REQUIREMENT: After locating the line that contains "destruct (div_ceil_spec size" in the records below, write out exactly that line and each line after it through the one that contains "apply checked_add_u_Some in Eo as [-> Eo].", and nothing else.

------------

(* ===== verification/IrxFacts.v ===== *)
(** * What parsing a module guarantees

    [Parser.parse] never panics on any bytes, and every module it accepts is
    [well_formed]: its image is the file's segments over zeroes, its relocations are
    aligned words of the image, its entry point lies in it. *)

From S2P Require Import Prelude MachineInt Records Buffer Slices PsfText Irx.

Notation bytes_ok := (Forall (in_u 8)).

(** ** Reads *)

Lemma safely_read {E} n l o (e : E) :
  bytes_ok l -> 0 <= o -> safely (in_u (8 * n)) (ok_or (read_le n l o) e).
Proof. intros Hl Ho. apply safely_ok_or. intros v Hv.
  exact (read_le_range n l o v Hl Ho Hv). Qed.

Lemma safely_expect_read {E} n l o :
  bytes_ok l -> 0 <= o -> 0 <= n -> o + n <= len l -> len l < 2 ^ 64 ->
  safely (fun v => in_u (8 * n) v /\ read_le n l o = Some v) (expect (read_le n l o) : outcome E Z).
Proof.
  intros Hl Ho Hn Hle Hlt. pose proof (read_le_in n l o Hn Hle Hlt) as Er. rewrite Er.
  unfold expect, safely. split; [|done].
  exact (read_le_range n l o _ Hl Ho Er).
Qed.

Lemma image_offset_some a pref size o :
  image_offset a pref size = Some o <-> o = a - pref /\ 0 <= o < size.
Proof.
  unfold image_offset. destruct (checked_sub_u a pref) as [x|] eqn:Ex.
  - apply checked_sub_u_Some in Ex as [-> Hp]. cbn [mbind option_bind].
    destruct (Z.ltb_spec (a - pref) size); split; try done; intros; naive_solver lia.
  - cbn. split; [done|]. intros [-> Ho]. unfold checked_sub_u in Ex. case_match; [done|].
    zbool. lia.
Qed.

------------

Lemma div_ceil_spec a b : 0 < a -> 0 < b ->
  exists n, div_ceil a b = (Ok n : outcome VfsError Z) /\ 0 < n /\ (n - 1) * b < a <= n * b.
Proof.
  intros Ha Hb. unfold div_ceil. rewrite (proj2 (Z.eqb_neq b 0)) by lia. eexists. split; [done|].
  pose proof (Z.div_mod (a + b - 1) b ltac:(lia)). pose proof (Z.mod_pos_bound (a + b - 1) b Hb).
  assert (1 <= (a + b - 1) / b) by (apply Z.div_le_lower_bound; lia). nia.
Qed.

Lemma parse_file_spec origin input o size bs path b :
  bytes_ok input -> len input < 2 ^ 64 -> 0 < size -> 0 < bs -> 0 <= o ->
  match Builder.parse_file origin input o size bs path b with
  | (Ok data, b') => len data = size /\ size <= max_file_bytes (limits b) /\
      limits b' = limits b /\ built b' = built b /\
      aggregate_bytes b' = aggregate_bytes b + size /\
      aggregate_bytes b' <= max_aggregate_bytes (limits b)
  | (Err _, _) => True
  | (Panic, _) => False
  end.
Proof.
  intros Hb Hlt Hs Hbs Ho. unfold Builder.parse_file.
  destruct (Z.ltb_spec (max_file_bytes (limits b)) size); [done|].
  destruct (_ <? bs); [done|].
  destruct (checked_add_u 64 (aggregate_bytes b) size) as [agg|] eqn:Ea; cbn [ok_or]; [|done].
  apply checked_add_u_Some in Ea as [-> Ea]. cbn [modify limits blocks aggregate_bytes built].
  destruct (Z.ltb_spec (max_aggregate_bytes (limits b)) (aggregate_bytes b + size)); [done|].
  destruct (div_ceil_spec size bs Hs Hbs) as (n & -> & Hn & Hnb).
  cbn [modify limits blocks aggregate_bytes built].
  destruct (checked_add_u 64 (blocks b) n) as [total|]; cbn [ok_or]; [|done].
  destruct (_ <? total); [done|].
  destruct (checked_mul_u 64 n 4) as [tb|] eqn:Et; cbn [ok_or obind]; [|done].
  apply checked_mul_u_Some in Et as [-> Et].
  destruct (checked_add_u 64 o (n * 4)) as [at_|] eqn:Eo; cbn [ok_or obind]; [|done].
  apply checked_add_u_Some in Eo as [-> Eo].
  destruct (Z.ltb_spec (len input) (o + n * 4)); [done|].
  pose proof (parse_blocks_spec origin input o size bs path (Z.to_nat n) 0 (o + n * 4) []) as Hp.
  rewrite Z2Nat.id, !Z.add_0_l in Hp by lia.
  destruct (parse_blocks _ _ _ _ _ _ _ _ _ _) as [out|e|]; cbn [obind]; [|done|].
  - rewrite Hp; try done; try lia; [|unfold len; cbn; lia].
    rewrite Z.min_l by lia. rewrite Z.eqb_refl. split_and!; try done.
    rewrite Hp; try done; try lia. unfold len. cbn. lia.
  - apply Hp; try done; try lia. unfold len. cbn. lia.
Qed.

------------

RESPONSE TO THIS TASK:
  destruct (div_ceil_spec size bs Hs Hbs) as (n & -> & Hn & Hnb).
  cbn [modify limits blocks aggregate_bytes built].
  destruct (checked_add_u 64 (blocks b) n) as [total|]; cbn [ok_or]; [|done].
  destruct (_ <? total); [done|].
  destruct (checked_mul_u 64 n 4) as [tb|] eqn:Et; cbn [ok_or obind]; [|done].
  apply checked_mul_u_Some in Et as [-> Et].
  destruct (checked_add_u 64 o (n * 4)) as [at_|] eqn:Eo; cbn [ok_or obind]; [|done].
  apply checked_add_u_Some in Eo as [-> Eo].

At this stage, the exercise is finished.